Chronique d’une année scolaire : « Nous allons pouvoir retrouver le plaisir d’être ensemble »

À trois semaines des vacances scolaires, cette chronique d’une année scolaire est rythmée par l’emballement de la communication gouvernementale.

L’année scolaire s’achève dans 3 semaines. 15 jours d’école au mieux, 12 pour la plupart. L’école redevient obligatoire pour toutes et tous sans conditions sanitaires le 22 juin. C’est la rentrée encore. À la veille donc du départ de mes élèves, je ne peux qu’égrener les dates de cette année cacophonique.

Le 13 mars, on ferme

Nous l’avons tous appris le même jour. Le jeudi 12 mars au soir, à la télé. Demain on ferme. Tout est resté en plan. Les projets en cours, les projets à venir, les travaux en groupe, les calendriers des exposés...Tout ce qui fait qu’une année scolaire ne se construit pas au jour le jour mais par grandes périodes. Des semaines entières où les activités s’entremêlent pour donner du sens au projet pédagogique, pour donner du sens à cette vie en vase clos qu’est l’école. Mais ce cœur de métier, hop balayé, en une phrase de moins de 10 secondes dites à la télé.

Le 11 mai, on rouvre

On rouvre, mais pas n’importe comment. 64 pages de protocole. Des réunions la semaine d’avant en urgence, pour tout mettre en place. Prévenir les familles, réagencer les lieux, organiser les roulements, prévenir, prévoir, aménager...Le tout encore une fois dans l’urgence. Et encore une fois appris par la télé.

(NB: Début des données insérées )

(** * DYMO Label Web Editor: field discovery and form synchronisation

    A shallow embedding of [js/app.js] and the properties its
    specification states about it.

    Conventions of the embedding.
    - JavaScript strings are modelled as [string]; the case mapping and the
      white space test are the ASCII ones.  The properties of the names
      of the form (C2, C8) and of [formatFieldName] (X11, X12) are stated
      for ASCII strings ([Domain.plainName], [Domain.asciiString]).
    - The plain objects [state.objectTypes] and [state.initialValues], used
      by the program as dictionaries, are [gmap string string]; field names
      are taken not to collide with the properties every JavaScript object
      inherits ([constructor], [toString], [__proto__], ...).  What the
      extractor and the snapshots record (C3, X3) is stated for keys other
      than [__proto__], the one key an assignment to a plain object does
      not record.
    - The DOM form ([elements.labelForm]) is the list of its controls, each
      carrying its [data-field-name]; the markup [generateForm] writes for
      a control denotes that control when the field name is free of markup
      characters ([Domain.plainName]) and the text of a text input is one a
      textarea keeps as it is ([Domain.verbatimText]).  The properties of
      the controls [generateForm] builds (C2, C8, X4, X20) are stated for
      such names and texts.  The user's edits are covered by quantifying
      over the controls' contents.
    - The click handlers are [updatePreview], [printLabels] and [clearForm]
      themselves; the debounced listeners of the controls call
      [updatePreview] later and hold no state that these functions read.
    - Everything the program obtains from its host (the XML parser, the
      collation order, the label framework) is a field of [Host].
    - Every function returns the new application state together with the
      list of observable events it produced, in order of occurrence. *)

From Stdlib Require Import ZArith Ascii String List Permutation Sorted Lia.
From stdpp Require Import base option list strings pretty gmap.

Import ListNotations.
Local Open Scope string_scope.
Local Open Scope Z_scope.
Set Warnings "-register-all".

(** ** Strings *)

Module Js.

Definition isLower (c : ascii) : bool :=
  ((97 <=? nat_of_ascii c) && (nat_of_ascii c <=? 122))%nat.

Definition upperChar (c : ascii) : ascii :=
  if isLower c then ascii_of_nat (nat_of_ascii c - 32) else c.

(** [String.prototype.toUpperCase] on ASCII strings; outside ASCII the
    mapping of JavaScript is the Unicode one. *)
Fixpoint toUpperCase (s : string) : string :=
  match s with
  | EmptyString => EmptyString
  | String c s' => String (upperChar c) (toUpperCase s')
  end.

(** [String.prototype.startsWith] *)
Fixpoint startsWith (s p : string) {struct p} : bool :=
  match p, s with
  | EmptyString, _ => true
  | String _ _, EmptyString => false
  | String a p', String b s' => Ascii.eqb a b && startsWith s' p'
  end.

Fixpoint dropString (n : nat) (s : string) : string :=
  match n, s with
  | O, _ => s
  | S n', String _ s' => dropString n' s'
  | S _, EmptyString => EmptyString
  end.

(** [String.prototype.endsWith]: the last [length suffix] characters of
    [s] are compared with [suffix]. *)
Definition endsWith (s suffix : string) : bool :=
  ((String.length suffix <=? String.length s)%nat)
  && String.eqb (dropString (String.length s - String.length suffix) s) suffix.

Definition isWhiteSpace (c : ascii) : bool :=
  let n := nat_of_ascii c in
  ((9 <=? n) && (n <=? 13) || (n =? 32))%nat.

Definition digitValue (c : ascii) : option Z :=
  let n := nat_of_ascii c in
  if ((48 <=? n) && (n <=? 57))%nat then Some (Z.of_nat n - 48) else None.

Fixpoint trimStart (s : string) : string :=
  match s with
  | String c s' => if isWhiteSpace c then trimStart s' else s
  | EmptyString => EmptyString
  end.

(** Value of the longest prefix of decimal digits, with the number of
    digits consumed. *)
Fixpoint digitsPrefix (acc : Z) (count : nat) (s : string) : Z * nat :=
  match s with
  | String c s' =>
      match digitValue c with
      | Some d => digitsPrefix (10 * acc + d) (S count) s'
      | None => (acc, count)
      end
  | EmptyString => (acc, count)
  end.

(** [parseInt(s, 10)]; [None] stands for [NaN].  The value is the exact
    integer, which is the number JavaScript returns up to 2^53 in size;
    above that the number of JavaScript is the nearest double. *)
Definition parseInt (s : string) : option Z :=
  let t := trimStart s in
  let '(sign, body) :=
    match t with
    | String "-" r => (-1, r)
    | String "+" r => (1, r)
    | _ => (1, t)
    end in
  match digitsPrefix 0 0 body with
  | (_, O) => None
  | (v, S _) => Some (sign * v)
  end.

(** [value || fallback] on strings: the empty string is falsy. *)
Definition orElse (value fallback : string) : string :=
  if String.eqb value "" then fallback else value.

End Js.

(** ** Exceptions *)

(** Outcome of a call that may throw. *)
Inductive result (A : Type) : Type :=
  | Ok (value : A)
  | Throw (message : string).
Arguments Ok {A} value.
Arguments Throw {A} message.

(** ** The label handle of the framework *)

(** Modelled from the spec: the document handle of the label framework,
    which is not part of the program.  The program reaches a loaded label
    only through [getObjectNames], [getObjectText], [setObjectText],
    [renderAsync] and [print] (section 6 of the specification:
    listFieldNames, getFieldText, setFieldText, renderPreview, print, the
    text accessors raising for a field they do not support).  The handle
    is the names it enumerates and the text it holds per object.  The two
    are independent: an enumerated object may lack text accessors, and
    the enumeration may be incomplete. *)
Record Label : Type := mkLabel {
  names : list string;
  texts : gmap string string
}.

Definition getObjectNames (l : Label) : list string := names l.

(** Modelled from the spec: [getFieldText], which returns the text of an
    object the handle holds and raises for any other name. *)
Definition getObjectText (l : Label) (name : string) : result string :=
  match texts l !! name with
  | Some t => Ok t
  | None => Throw "object not found"
  end.
(** * The measurement-record reader of Stim (stim/io/measure_record_reader.cc)

    A shallow embedding of the five streaming decoders (01, B8, HITS, R8 and
    DETS), of the two lexer helpers they share and of the default
    [read_bits_into_bytes], followed by the properties the specification
    states about them.

    Conventions of the embedding:
    - a [FILE *] opened for reading is the list of bytes still to be read;
      [getc] pops one byte or answers [EOF] (-1), as the C function does;
    - [int] values (the result of [getc]) are [Z]; [size_t] and [uint64_t]
      values are [Z] in [0, 2^64) with the wrap-around of every addition
      written out ([wrap64]); [uint8_t] values wrap at 2^8 ([wrap8]);
    - a C++ exception is the [Throw] branch of [result]; the value names the
      [throw] statement that raised it;
    - every method takes the object's fields as a record and returns the
      updated record. *)

From Stdlib Require Import ZArith Lia Bool.
From Stdlib.Strings Require Import Byte.
From stdpp Require Import base option list.

Local Open Scope Z_scope.

(** ** Machine integers *)

Definition wrap64 (z : Z) : Z := z mod 2 ^ 64.
Definition wrap8 (z : Z) : Z := z mod 2 ^ 8.

(** ** Exceptions *)

(** One constructor per [throw] statement of the source (and one for a failed
    [assert]); the comment gives the start of the message. *)
Inductive exn : Set :=
| KeywordNotFound        (* runtime_error: Failed to find expected string *)
| IntegerTooBig          (* runtime_error: Integer value read from file was too big *)
| ShotTooLong            (* invalid_argument: A shot contained more bits than expected *)
| PastEndOfFile          (* out_of_range: Attempt to read past end-of-file *)
| PastEndOfRecord        (* out_of_range: Attempt to read past end-of-record *)
| ExpectedZeroOrOne      (* runtime_error: Expected '0' or '1' *)
| LineTooLong            (* runtime_error: Line was too long for input file in 01 format *)
| RecordEndedEarly       (* invalid_argument: Record data (in 01 format) ended early *)
| RecordDidNotEnd        (* invalid_argument: Record data (in 01 format) did not end *)
| ReadPastEndOfBuffer    (* invalid_argument: Read past end of buffer. *)
| HitsIntegerExpected    (* runtime_error: Integer didn't start immediately ... *)
| HitsSeparatorExpected  (* runtime_error: 'hits' format requires integers to be followed by ... *)
| HitsValueTooBig        (* runtime_error: Bits per record is ... but got a hit value ... *)
| R8ReadPastEnd          (* invalid_argument: Read past end-of-record. *)
| R8BufferPastEnd        (* invalid_argument: Attempted to read past end-of-record. *)
| R8EndedOnContinuation  (* invalid_argument: r8 data ended on a continuation (a 0xFF byte) *)
| R8NoTerminatorAtEof    (* invalid_argument: r8 data ended too early ... before the input ended. *)
| R8NoTerminatorAtData   (* invalid_argument: r8 data ended too early ... before any additional data. *)
| R8JumpPastEnd          (* invalid_argument: r8 data encoded a jump past the expected end *)
| DetsSpaceExpected      (* invalid_argument: DETS values must be separated by spaces. *)
| DetsBadPrefix          (* invalid_argument: Unrecognized DETS prefix *)
| DetsIntegerExpected    (* invalid_argument: DETS prefix ... wasn't not followed by an integer. *)
| DetsValueTooBig        (* invalid_argument: Got ... but expected num values of that type is ... *)
| AssertionFailed        (* assert(...) evaluated to false *)
| LoopBudgetExhausted.   (* never raised: see the [_budget] lemmas *)

Inductive result (A : Type) : Type :=
| Ok (a : A)
| Throw (e : exn).
Arguments Ok {A} a.
Arguments Throw {A} e.
Lemma on_time_rate_flags_witness :
exists q,
  data_cards.on_time_rate two_flights = Ok (FNum q) /\
  (q == inject_Z (Z.of_nat (count_ones two_flights "on_time"))
        / inject_Z (Z.of_nat (len two_flights)) * 100)%Q /\
  (0 <= q)%Q /\ (q <= 100)%Q.
Proof.
apply (on_time_rate_flags two_flights).
- unfold len. simpl. lia.
- reflexivity.
- intros row c Hrow Hc. simpl in Hrow.
  repeat destruct Hrow as [<-|Hrow]; try destruct Hrow;
    injection Hc as <-; reflexivity.
Defined.

Lemma distance_bounds_unread_witness :
fst (filter_data no_distance year_2022)
= fst (filter_data no_distance
         (<["flight_distance_min" := PStr "far"]>
            (delete "flight_distance_max" year_2022))).
Proof.
apply (distance_bounds_unread no_distance year_2022).
- reflexivity.
- intros key Hin. simpl in Hin.
  repeat destruct Hin as [<-|Hin]; try destruct Hin; vm_compute; reflexivity.
- vm_compute. reflexivity.
- vm_compute. reflexivity.
Defined.

Lemma missing_dimension_column_witness :
exists k c, In (k, c) multi_select_dims /\
  has_column two_flights c = false /\
  fst (filter_data two_flights
         (<["destination_airport" := PList [PStr "JFK"]]> year_2022))
  = Raise (KeyError c).
Proof.
apply (missing_dimension_column two_flights
         (<["destination_airport" := PList [PStr "JFK"]]> year_2022)
         "destination_airport" "dest" [PStr "JFK"]).
- intros k c Hin. simpl in Hin.
  repeat destruct Hin as [[= <- <-]|Hin]; try destruct Hin;
    eexists; vm_compute; reflexivity.
- simpl. auto 10.
- reflexivity.
- split; [discriminate|reflexivity].
- reflexivity.
Defined.


Lemma table_column_fields_witness :
List.NoDup (data_table_body.column_def_fields two_flights).
Proof.
apply (proj1 (proj2 (table_column_fields two_flights))).
simpl. repeat (constructor; [simpl; intuition discriminate|]). constructor.
Defined.

Lemma display_page_routes_witness :
app.display_page (fun _ => true) ["app.py"; "--component"; "data_table"]
  "/"
= app.Page (app.component_layout "data_table").
Proof.
apply (proj1 (proj2 (display_page_routes (fun _ => true)
                       ["app.py"; "--component"; "data_table"] "/"))
         "data_table").
- reflexivity.
- reflexivity.
- simpl. auto.
Defined.
End more_examples.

Le 22 juin, on gomme tout ce qui vient de se passer

On reprend tout le monde, on oublie les règles mises en place. On réaménage, on essaie de convaincre les parents de remettre les gosses à l’école, on reprend là où on en était. Je suis vraiment tentée d’écrire au tableau la date suivante : lundi 16 mars.

Parce que c’est ce qu’on nous demande de faire. Hier le virus était dangereux. Il fallait s’éviter, ne plus rien se prêter.... Et aujourd’hui, tout va bien, on reprend comme avant. Sauf qu’entre temps, rien n’a ressemblé à ce que nous connaissions. On a perdu ce qui faisait sens, notre vie ensemble. Alors quand j’entends le président énoncer bêtement « Nous allons pouvoir retrouver le plaisir d’être ensemble », je suis en colère. Parce que, non, nous ne retrouverons pas le plaisir d’être ensemble. Parce que les gosses ne comprennent pas pourquoi hier c’était non et aujourd’hui c’est oui. Pourquoi hier on se lavait les mains 15 fois par jour et aujourd’hui seulement quand elles sont sales. Ils ne comprennent pas pourquoi on a tout annulé : la sortie à Paris, le tournoi d’échec, la visite du collège, la rencontre sportive avec les sixièmes, la fête de l’école, le conseil des délégués.... alors que tout va bien.

Je forme les citoyens de demain. Je suis bien embêtée. Je ne veux pas leur mentir. J’ai, à cause de Blanquer, un devoir de réserve qui m’empêche légalement de leur expliquer en quoi les décisions des puissants laissent sur le carreau les professionnels de terrain. J’aurai aimé que les gouvernants gèrent la reprise. Qu’ils aillent leur expliquer à ces 26 minots pourquoi la maîtresse n’a pas les mots pour expliquer ce qui se passe.